• WHAT IS EXPECTED
Your answer should be the lines below from the one with "assert (exists rest, dates" to the one with "rewrite E in", both included, given again exactly and with nothing added.

THE DATA START

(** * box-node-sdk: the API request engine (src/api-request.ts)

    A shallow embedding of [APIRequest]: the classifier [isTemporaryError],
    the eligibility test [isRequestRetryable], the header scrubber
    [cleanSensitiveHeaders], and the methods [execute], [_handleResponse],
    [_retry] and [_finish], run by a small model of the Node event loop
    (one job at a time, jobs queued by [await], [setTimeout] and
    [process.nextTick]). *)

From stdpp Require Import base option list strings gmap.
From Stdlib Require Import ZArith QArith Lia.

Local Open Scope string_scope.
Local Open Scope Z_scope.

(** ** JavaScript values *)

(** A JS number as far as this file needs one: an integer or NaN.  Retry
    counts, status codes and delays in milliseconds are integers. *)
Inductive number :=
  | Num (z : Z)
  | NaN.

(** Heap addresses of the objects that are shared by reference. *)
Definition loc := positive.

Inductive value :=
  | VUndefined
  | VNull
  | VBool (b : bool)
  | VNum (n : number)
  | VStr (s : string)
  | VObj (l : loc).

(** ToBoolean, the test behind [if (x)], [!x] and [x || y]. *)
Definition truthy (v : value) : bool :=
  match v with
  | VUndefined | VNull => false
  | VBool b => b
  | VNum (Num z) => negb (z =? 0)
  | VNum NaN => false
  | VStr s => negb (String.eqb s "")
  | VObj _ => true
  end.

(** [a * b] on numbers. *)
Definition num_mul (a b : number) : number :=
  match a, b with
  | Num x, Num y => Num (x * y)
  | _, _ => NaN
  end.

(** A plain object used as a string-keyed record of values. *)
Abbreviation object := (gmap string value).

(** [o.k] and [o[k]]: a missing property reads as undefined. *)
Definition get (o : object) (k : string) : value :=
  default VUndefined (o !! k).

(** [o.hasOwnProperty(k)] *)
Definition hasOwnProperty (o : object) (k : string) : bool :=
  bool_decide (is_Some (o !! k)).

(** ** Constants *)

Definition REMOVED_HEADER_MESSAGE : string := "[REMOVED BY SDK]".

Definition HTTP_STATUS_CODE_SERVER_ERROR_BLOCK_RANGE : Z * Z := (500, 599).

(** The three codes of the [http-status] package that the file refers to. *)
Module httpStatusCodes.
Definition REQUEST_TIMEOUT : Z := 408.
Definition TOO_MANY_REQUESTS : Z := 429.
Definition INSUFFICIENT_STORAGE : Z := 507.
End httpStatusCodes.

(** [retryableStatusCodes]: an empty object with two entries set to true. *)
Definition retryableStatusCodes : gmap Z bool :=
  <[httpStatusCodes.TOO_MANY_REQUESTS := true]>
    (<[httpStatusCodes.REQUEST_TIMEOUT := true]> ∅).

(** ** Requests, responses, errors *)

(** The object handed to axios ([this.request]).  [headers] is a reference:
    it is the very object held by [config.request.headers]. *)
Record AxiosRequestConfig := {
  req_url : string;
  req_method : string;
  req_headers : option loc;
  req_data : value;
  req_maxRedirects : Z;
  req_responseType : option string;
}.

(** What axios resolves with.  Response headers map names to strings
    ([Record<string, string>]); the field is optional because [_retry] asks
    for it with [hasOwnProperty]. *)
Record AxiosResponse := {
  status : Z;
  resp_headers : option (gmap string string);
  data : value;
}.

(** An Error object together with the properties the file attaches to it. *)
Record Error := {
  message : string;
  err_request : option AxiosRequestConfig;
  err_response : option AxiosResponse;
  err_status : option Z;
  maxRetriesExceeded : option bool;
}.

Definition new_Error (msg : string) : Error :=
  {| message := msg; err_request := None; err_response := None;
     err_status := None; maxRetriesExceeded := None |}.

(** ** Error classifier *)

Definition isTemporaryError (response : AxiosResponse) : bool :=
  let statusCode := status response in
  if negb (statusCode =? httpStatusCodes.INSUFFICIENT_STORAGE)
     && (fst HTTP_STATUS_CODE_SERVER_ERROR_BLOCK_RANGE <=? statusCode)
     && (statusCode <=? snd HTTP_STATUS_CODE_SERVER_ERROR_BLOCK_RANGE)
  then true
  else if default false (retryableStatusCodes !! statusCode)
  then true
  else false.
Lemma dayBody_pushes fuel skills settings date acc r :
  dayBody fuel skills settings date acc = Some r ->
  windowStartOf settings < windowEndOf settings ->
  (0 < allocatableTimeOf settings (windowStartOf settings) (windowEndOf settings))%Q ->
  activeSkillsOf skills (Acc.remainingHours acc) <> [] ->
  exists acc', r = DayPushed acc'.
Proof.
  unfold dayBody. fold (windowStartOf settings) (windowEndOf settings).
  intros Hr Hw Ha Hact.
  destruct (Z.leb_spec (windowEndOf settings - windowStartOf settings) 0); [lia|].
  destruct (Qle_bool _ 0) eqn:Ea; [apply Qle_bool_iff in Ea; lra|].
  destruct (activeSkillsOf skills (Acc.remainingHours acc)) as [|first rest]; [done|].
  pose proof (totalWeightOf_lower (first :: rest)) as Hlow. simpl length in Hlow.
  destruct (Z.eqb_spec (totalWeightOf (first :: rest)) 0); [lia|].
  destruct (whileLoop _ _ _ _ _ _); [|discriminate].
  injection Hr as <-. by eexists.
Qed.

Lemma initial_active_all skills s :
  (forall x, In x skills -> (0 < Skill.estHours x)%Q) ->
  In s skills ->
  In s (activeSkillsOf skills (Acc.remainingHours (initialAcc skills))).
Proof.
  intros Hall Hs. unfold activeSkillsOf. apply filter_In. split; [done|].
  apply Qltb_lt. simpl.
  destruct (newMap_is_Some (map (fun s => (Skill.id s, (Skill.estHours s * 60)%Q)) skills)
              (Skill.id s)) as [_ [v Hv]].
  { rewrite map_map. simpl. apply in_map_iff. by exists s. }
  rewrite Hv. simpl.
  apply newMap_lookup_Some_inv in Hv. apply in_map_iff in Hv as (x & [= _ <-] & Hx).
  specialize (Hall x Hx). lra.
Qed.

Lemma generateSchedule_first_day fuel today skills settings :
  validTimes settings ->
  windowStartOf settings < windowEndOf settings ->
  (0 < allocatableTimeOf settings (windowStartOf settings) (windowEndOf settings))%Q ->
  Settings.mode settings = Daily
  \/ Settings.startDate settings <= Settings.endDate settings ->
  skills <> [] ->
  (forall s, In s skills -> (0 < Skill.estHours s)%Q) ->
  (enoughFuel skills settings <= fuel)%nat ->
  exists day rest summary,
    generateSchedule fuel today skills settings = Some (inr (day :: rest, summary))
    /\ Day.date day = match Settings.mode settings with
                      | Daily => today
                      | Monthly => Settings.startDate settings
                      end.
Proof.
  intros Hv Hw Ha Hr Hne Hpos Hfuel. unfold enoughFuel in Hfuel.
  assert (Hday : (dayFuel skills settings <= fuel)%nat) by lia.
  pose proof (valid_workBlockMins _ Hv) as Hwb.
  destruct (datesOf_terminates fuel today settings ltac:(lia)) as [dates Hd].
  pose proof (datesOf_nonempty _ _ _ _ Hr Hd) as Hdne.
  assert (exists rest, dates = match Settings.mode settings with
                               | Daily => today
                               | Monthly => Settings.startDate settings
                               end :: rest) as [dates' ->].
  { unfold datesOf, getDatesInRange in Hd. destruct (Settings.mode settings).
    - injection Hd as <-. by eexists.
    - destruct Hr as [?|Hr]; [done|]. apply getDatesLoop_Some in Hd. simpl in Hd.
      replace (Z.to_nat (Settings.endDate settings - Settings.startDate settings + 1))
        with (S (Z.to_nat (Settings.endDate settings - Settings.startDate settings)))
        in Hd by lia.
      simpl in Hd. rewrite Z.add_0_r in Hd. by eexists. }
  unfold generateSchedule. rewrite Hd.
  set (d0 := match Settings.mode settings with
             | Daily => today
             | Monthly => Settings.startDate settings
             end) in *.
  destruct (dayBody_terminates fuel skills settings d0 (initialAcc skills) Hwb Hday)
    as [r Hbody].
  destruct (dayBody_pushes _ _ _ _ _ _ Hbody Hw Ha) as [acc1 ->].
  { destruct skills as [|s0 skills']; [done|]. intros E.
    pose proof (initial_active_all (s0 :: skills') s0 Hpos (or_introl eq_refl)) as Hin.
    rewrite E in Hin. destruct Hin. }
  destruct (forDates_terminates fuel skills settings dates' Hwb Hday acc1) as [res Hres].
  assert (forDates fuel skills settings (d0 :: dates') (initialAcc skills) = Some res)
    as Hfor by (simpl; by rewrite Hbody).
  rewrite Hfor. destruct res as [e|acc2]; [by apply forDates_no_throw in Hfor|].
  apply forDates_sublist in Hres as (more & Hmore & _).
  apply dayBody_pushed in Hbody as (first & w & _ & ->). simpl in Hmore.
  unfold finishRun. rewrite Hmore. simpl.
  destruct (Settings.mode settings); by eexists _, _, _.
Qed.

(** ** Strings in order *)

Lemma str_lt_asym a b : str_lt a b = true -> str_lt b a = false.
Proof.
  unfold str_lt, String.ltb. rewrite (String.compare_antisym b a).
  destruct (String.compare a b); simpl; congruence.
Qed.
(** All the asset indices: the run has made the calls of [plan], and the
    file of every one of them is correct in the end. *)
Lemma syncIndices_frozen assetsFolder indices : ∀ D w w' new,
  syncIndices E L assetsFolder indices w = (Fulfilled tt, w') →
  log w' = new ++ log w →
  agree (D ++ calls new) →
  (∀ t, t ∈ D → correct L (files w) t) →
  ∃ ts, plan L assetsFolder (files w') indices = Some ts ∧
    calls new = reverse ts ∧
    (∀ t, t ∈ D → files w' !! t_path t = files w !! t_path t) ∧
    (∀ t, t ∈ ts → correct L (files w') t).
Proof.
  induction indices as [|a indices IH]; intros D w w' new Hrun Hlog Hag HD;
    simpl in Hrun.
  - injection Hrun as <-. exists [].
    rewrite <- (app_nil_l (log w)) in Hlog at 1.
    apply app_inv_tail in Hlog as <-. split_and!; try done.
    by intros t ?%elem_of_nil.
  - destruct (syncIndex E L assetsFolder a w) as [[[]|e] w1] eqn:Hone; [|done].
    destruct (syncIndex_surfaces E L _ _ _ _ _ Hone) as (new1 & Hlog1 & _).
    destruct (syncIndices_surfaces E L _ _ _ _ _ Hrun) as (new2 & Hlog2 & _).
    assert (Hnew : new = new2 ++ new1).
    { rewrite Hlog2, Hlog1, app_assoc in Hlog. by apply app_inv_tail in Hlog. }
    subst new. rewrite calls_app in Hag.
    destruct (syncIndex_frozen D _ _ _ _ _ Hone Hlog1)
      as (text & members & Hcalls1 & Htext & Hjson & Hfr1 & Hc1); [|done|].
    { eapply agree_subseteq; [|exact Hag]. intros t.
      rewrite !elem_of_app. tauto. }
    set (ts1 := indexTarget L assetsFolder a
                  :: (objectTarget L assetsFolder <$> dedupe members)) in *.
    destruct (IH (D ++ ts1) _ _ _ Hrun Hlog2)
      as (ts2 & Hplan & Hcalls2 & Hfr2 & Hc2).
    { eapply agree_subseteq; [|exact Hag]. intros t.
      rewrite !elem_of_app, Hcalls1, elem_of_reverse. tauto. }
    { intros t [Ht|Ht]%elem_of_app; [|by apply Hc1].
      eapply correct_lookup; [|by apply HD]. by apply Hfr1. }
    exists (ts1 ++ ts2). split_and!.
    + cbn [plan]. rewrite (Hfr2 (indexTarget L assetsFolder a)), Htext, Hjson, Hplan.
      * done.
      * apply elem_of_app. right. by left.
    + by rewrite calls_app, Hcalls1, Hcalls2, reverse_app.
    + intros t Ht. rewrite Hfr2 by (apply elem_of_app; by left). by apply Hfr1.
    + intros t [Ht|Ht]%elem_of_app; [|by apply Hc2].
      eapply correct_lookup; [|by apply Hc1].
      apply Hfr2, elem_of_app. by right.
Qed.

THE DATA END

• RESULT OF THE EXERCISE
  assert (exists rest, dates = match Settings.mode settings with
                               | Daily => today
                               | Monthly => Settings.startDate settings
                               end :: rest) as [dates' ->].
  { unfold datesOf, getDatesInRange in Hd. destruct (Settings.mode settings).
    - injection Hd as <-. by eexists.
    - destruct Hr as [?|Hr]; [done|]. apply getDatesLoop_Some in Hd. simpl in Hd.
      replace (Z.to_nat (Settings.endDate settings - Settings.startDate settings + 1))
        with (S (Z.to_nat (Settings.endDate settings - Settings.startDate settings)))
        in Hd by lia.
      simpl in Hd. rewrite Z.add_0_r in Hd. by eexists. }
  unfold generateSchedule. rewrite Hd.
  set (d0 := match Settings.mode settings with
             | Daily => today
             | Monthly => Settings.startDate settings
             end) in *.
  destruct (dayBody_terminates fuel skills settings d0 (initialAcc skills) Hwb Hday)
    as [r Hbody].
  destruct (dayBody_pushes _ _ _ _ _ _ Hbody Hw Ha) as [acc1 ->].
  { destruct skills as [|s0 skills']; [done|]. intros E.
    pose proof (initial_active_all (s0 :: skills') s0 Hpos (or_introl eq_refl)) as Hin.
    rewrite E in Hin. destruct Hin. }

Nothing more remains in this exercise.